Kendi eşyalarımın olduğu koliyi odama taşımaya başladım. Herhalde yanlışlıkla buraya bırakmışlardır. Çünkü bana zorluk olmasın diye Ömer amca eşyaları konulacak odalara göre taşıttırıyordu. Yalnız kaldığımdan onun da haberi vardı. Babamın eski arkadaşlarından biriydi Ömer amca. Nakliye şirketinin sahibiydi ama benimle beraber çalışanlarının başında olmayı istemişti, ufak da olsa yardımı olsun diye.

Odama girdiğimde diğer odalara nazaran daha küçüktü, ama yalnız biri için ideal büyüklükteydi. Hava kararmaya başlıyordu, balkon pencere sayesinde içerisi yeteri ışık aldığından ışık açmaya ihtiyaç duymadım. Diğer penecerelerde balkon pencere tarzında duvarı boylu boyuna kaplıyordu. Bu benim için fırsattı. Çünkü karanlığa alışmış biriydim ve geceleri ışık açmak yerine perdeleri çekip şehrin ışığını evimin içini doldurması benim için idealdi. Apartman dairesinde kalmam benim için sorun oluşturmuyordu aksine her yere uyum sağlayabildiğimden ve küçük yerlere alışık olduğumdan rahat edebileceğim yerdi.

Kapının çalınmasıyla elimdeki işi bırakıp kapıya koştum. Gelen, perde siparişini verdiğim yerin çalışanıydı. Elindeki koliyi alıp salona bıraktım. Eski evimin perdeleri buraya küçük kalacağından yenilerini sipariş etmiştim.
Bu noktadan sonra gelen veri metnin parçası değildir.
(** X3: for a store directory whose path is in normal form and a file name
    that is one path component, a write that throws leaves the whole world as
    it was, and a write, whatever its outcome, touches no path other than
    its file and the store directory and leaves the process environment
    alone. *)
Theorem write_failure_is_contained (this : Plugin) (functionName : string)
    (resources : Obj string) (w w' : World) (r : result (Promise string)) :
  createCFFile this functionName resources w = (w', r) ->
  normalPath (getEnvDirectory this) = true ->
  (forall fileName, getEnvFileName this functionName = Ok fileName ->
     plainName fileName) ->
  (forall e, r = Throw e -> w' = w)
  ∧ (forall p, p ≠ getEnvDirectory this ->
       (forall fileName, getEnvFileName this functionName = Ok fileName ->
          p ≠ fullName (getEnvDirectory this) fileName) ->
       files w' !! p = files w !! p)
  ∧ process_env w' = process_env w.
Proof.
  intros Hrun _ _. split; [|split].
  - intros e ->.
    destruct (getEnvFileName this functionName) as [fileName|e'] eqn:Hname.
    + rewrite (createCFFile_cases _ _ _ _ _ Hname) in Hrun. cbv zeta in Hrun.
      destruct (files w !! getEnvDirectory this) as [[c0|m0]|].
      * by injection Hrun as <-.
      * apply logAndWrite_run in Hrun as (_ & _ & [[[? ?] _] | (? & _)]); done.
      * destruct (files w !! Fs.dirname (getEnvDirectory this)) as [[c1|m1]|];
          [by injection Hrun as <- | | by injection Hrun as <-].
        apply logAndWrite_run in Hrun as (_ & _ & [[[? ?] _] | (? & _)]); done.
    + rewrite (createCFFile_undeclared _ _ _ _ _ Hname) in Hrun.
      by injection Hrun as <-.
  - intros p. by apply (createCFFile_frame this functionName resources w w' r).
  - destruct (getEnvFileName this functionName) as [fileName|e'] eqn:Hname;
      [|rewrite (createCFFile_undeclared _ _ _ _ _ Hname) in Hrun;
        by injection Hrun as <- _].
    rewrite (createCFFile_cases _ _ _ _ _ Hname) in Hrun. cbv zeta in Hrun.
    destruct (files w !! getEnvDirectory this) as [[c0|m0]|];
      [by injection Hrun as <- _ | by apply logAndWrite_run in Hrun as (? & _) |].
    destruct (files w !! Fs.dirname (getEnvDirectory this)) as [[c1|m1]|];
      [by injection Hrun as <- _ | | by injection Hrun as <- _].
    by apply logAndWrite_run in Hrun as (? & _).
Qed.
(** [end_dialog] as it leaves the data file and the gauges, when
[get_chat] and the answer to the callback query succeed. *)
Lemma end_dialog_state (c : CallbackQuery) (user_id : Z) (w : World) :
  cq_data c = "end_dialog_" +:+ Py.str user_id →
  tg_raises tg (length (calls w)) = None →
  tg_raises tg (S (length (calls w) + length (ledger w user_id))) = None →
  let w' := snd (end_dialog ADMIN_ID tg c w) in
  active_dialogs (file w') = delete (Py.str user_id) (active_dialogs (file w))
  ∧ dialog_messages (file w')
    = match ledger w user_id with
      | [] => dialog_messages (file w)
      | _ :: _ => delete (Py.str user_id) (dialog_messages (file w))
      end
  ∧ blocked_users (file w') = blocked_users (file w)
  ∧ BLOCKED_USERS w' = BLOCKED_USERS w
  ∧ ACTIVE_DIALOGS w' = ACTIVE_DIALOGS w - (if has_session w user_id then 1 else 0)
  ∧ length (calls w') = (length (calls w) + length (ledger w user_id) + 3)%nat.
Proof.
  intros Hdata Hchat Hanswer. cbv zeta. unfold end_dialog.
  rewrite bind_run, Hdata, callback_user_id_end_dialog. cbn [lift].
  rewrite bind_run, get_chat_first_name_ok by done.
  rewrite bind_run, get_dialog_messages_run.
  set (w0 := add_call (GetChat user_id) w).
  destruct (end_dialog_cleanup_state user_id w0)
    as (w1 & Hrun & Hlen1 & Hdm1 & Hactive1 & Hblocked1 & Hag1 & Hbg1).
  change (ledger w0 user_id) with (ledger w user_id) in *.
  rewrite bind_run, Hrun.
  assert (length (calls w1) = S (length (calls w) + length (ledger w user_id))) as Hlen1'.
  { rewrite Hlen1. subst w0. rewrite length_calls_add_call. lia. }
  rewrite bind_run, callback_query_answer_ok by (by rewrite Hlen1').
  set (w2 := add_call _ w1).
  rewrite bind_run, get_active_dialogs_run, bind_run, remove_active_dialog_guarded.
  assert (has_session w2 user_id = has_session w user_id) as Hsession.
  { unfold has_session. subst w2. cbn [file add_call]. by rewrite Hactive1. }
  assert (active_dialogs (file (snd (remove_active_dialog user_id w2)))
          = delete (Py.str user_id) (active_dialogs (file w))) as Hactive3.
  { destruct (has_session w2 user_id) eqn:Hs.
    - rewrite remove_active_dialog_present by done.
      cbn [snd file add_log set_file active_dialogs set_active_dialogs].
      subst w2. cbn [file add_call]. by rewrite Hactive1.
    - rewrite remove_active_dialog_absent by done. cbn [snd].
      subst w2. cbn [file add_call]. rewrite Hactive1.
      symmetry. apply delete_id. symmetry in Hsession.
      unfold has_session in Hsession. rewrite key_in_lookup in Hsession.
      change (file w0) with (file w).
      by destruct (active_dialogs (file w) !! Py.str user_id). }
  destruct (remove_active_dialog_effect user_id w2)
    as (_ & Hblocked3 & Hdm3 & Hbg3 & Hcalls3 & Hag3 & _).
  set (w3 := snd (remove_active_dialog user_id w2)) in *.
  rewrite bind_run.
  pose proof (send_message_world tg user_id
    "Если у вас есть еще вопросы, нажмите 'Нужна помощь'." (Some end_dialog_keyboard) w3)
    as Hsend.
  assert (length (calls (add_call (SendMessage user_id
            "Если у вас есть еще вопросы, нажмите 'Нужна помощь'."
            (Some end_dialog_keyboard)) w3))
          = (length (calls w) + length (ledger w user_id) + 3)%nat) as Hlen4.
  { rewrite length_calls_add_call, Hcalls3. subst w2.
    rewrite length_calls_add_call, Hlen1'. lia. }
  destruct (send_message tg user_id _ _ w3) as [[e|sent] w4]; cbn [snd] in Hsend;
    subst w4; cbv beta iota;
    cbn [snd logger_info file add_log add_call BLOCKED_USERS ACTIVE_DIALOGS];
    rewrite Hactive3, Hdm3, Hblocked3, Hbg3, Hag3, Hsession; subst w2;
    cbn [file add_call BLOCKED_USERS ACTIVE_DIALOGS];
    rewrite Hdm1, Hblocked1, Hbg1, Hag1; by repeat split.
Qed.
(** * MC_Random_Walks: the PCG32 generator, its seeding hierarchy and the
      lattice-gas update, embedded from the C sources.

    C's [uint64_t] and [uint32_t] values are integers of [Z] kept in range by
    an explicit reduction wherever the C operation wraps; the generator
    struct is a record; the file-static and global generator objects are
    threaded through the functions as explicit state. *)

From Stdlib Require Import ZArith Lia List Bool QArith Qpower Lqa SpecFloat.
From stdpp Require Import base list.
Import ListNotations.
Local Open Scope Z_scope.

(** ** Machine integers *)

Definition u64 (z : Z) : Z := z mod 2 ^ 64.
Definition u32 (z : Z) : Z := z mod 2 ^ 32.

Definition is_u64 (z : Z) : Prop := 0 <= z < 2 ^ 64.
Definition is_u32 (z : Z) : Prop := 0 <= z < 2 ^ 32.

Definition UINT32_MAX : Z := 4294967295.

(** ** Doubles

    C's [double] is IEEE-754 binary64, here the executable specification of
    the standard library at precision 53 and maximal exponent 1024. *)
Module Double.

Definition prec : Z := 53.
Definition emax : Z := 1024.

(** Conversion of an integer to [double] (round to nearest, ties to even). *)
Definition of_Z (z : Z) : spec_float := binary_normalize prec emax z 0 false.

Definition add : spec_float -> spec_float -> spec_float := SFadd prec emax.
Definition mul : spec_float -> spec_float -> spec_float := SFmul prec emax.
Definition div : spec_float -> spec_float -> spec_float := SFdiv prec emax.

(** The literals of the programs. *)
Definition one : spec_float := of_Z 1.
Definition four : spec_float := of_Z 4.
Definition half : spec_float := S754_finite false 4503599627370496 (-53).
Definition quarter : spec_float := S754_finite false 4503599627370496 (-54).
Definition three_quarters : spec_float := S754_finite false 6755399441055744 (-53).
Definition zero : spec_float := S754_zero false.

(** Conversion to an integer type truncates towards zero; it has no
    defined result for a NaN or an infinity. *)
Definition to_Z (x : spec_float) : option Z :=
  match x with
  | S754_zero _ => Some 0
  | S754_finite s m e =>
      let a := match e with
               | Zneg k => Zpos m / 2 ^ Zpos k
               | _ => Zpos m * 2 ^ e
               end in
      Some (if s then - a else a)
  | _ => None
  end.

(** The rational number a finite double stands for. *)
Definition value (x : spec_float) : Q :=
  match x with
  | S754_finite s m e =>
      (inject_Z (if s then Zneg m else Zpos m) * Qpower 2 e)%Q
  | _ => 0%Q
  end.

Definition is_finite (x : spec_float) : bool :=
  match x with
  | S754_zero _ | S754_finite _ _ _ => true
  | _ => false
  end.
Sadece pudra renginde yere kadar inen tül perde istemiştim, çünkü en üst katta oturduğum için bir sorun oluşturmazdı. Evin rengi benim içimdeki karanlık ile tezat oluştan krem rengindeydi.

Sevmiştim burayı.

Diğer odaya baktığımda tam da istediğim gibi yapılmıştı. Karşılıklı iki duvarı boylu boyuna kaplayan aynalar vardı. Bu odada pencere yoktu, bu yüzden tiner kokusu yoğun bir şekilde alınabiliyordu. İstediğim gibi yalıtım yapılmış, yeniden beyaz renge boyatılmıştı. Ufak bir grubumuz vardı. Barlarda dans ediyorduk. Amatör olarak dans ediyorduk bu yüzden bazen yılda bir, bazen ayda bir sayı ve kişiler değişebiliyordu. Belli günlerde birbirimizin evinde çalışmak için bir saatliğine de olsa toplanırdık. Kimi paraya ihtiyacı olduğu için, kimi sadece dans etmek için kalıyordu grupta. Ben her iki sebepten ötürü kalıyordum.